(Extracted material Opens)

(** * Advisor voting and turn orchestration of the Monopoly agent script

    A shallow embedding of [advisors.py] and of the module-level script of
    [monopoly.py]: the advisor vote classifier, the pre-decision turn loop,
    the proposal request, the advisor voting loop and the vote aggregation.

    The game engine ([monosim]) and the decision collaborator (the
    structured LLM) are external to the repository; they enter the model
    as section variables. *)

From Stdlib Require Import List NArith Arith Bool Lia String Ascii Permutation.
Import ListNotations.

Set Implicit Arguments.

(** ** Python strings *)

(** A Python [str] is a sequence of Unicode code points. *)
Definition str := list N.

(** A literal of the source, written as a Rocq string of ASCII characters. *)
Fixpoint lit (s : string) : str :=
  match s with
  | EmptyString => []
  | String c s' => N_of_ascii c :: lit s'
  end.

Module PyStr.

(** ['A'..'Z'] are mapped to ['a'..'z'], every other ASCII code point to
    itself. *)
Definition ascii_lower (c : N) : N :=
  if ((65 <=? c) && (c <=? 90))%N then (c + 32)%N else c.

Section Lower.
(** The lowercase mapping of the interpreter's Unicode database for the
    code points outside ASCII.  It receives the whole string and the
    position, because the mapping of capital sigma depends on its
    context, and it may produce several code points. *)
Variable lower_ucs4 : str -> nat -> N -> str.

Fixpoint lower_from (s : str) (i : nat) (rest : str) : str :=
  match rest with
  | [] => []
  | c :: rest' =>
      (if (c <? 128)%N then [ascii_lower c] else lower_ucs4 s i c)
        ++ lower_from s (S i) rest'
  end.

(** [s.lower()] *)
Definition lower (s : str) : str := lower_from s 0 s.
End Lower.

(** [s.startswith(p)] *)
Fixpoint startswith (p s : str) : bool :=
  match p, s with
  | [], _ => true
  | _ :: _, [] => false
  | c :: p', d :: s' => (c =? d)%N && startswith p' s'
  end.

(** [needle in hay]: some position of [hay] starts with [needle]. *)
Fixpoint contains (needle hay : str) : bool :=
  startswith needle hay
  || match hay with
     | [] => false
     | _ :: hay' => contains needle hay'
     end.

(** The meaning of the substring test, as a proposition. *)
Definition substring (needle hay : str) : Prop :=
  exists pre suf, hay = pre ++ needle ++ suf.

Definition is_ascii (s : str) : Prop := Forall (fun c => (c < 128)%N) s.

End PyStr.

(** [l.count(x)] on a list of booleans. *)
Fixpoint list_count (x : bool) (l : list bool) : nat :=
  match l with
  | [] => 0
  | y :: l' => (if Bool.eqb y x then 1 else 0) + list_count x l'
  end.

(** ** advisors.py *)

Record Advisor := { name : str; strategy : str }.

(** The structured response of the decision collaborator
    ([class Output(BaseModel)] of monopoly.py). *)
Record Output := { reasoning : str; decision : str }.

(Extracted material Closes)

Task brief: Only lines with the word "Fixpoint" are wanted; pull each of them from the records.

Written solution:
Fixpoint lit (s : string) : str :=
Fixpoint lower_from (s : str) (i : nat) (rest : str) : str :=
Fixpoint startswith (p s : str) : bool :=
Fixpoint contains (needle hay : str) : bool :=
Fixpoint list_count (x : bool) (l : list bool) : nat :=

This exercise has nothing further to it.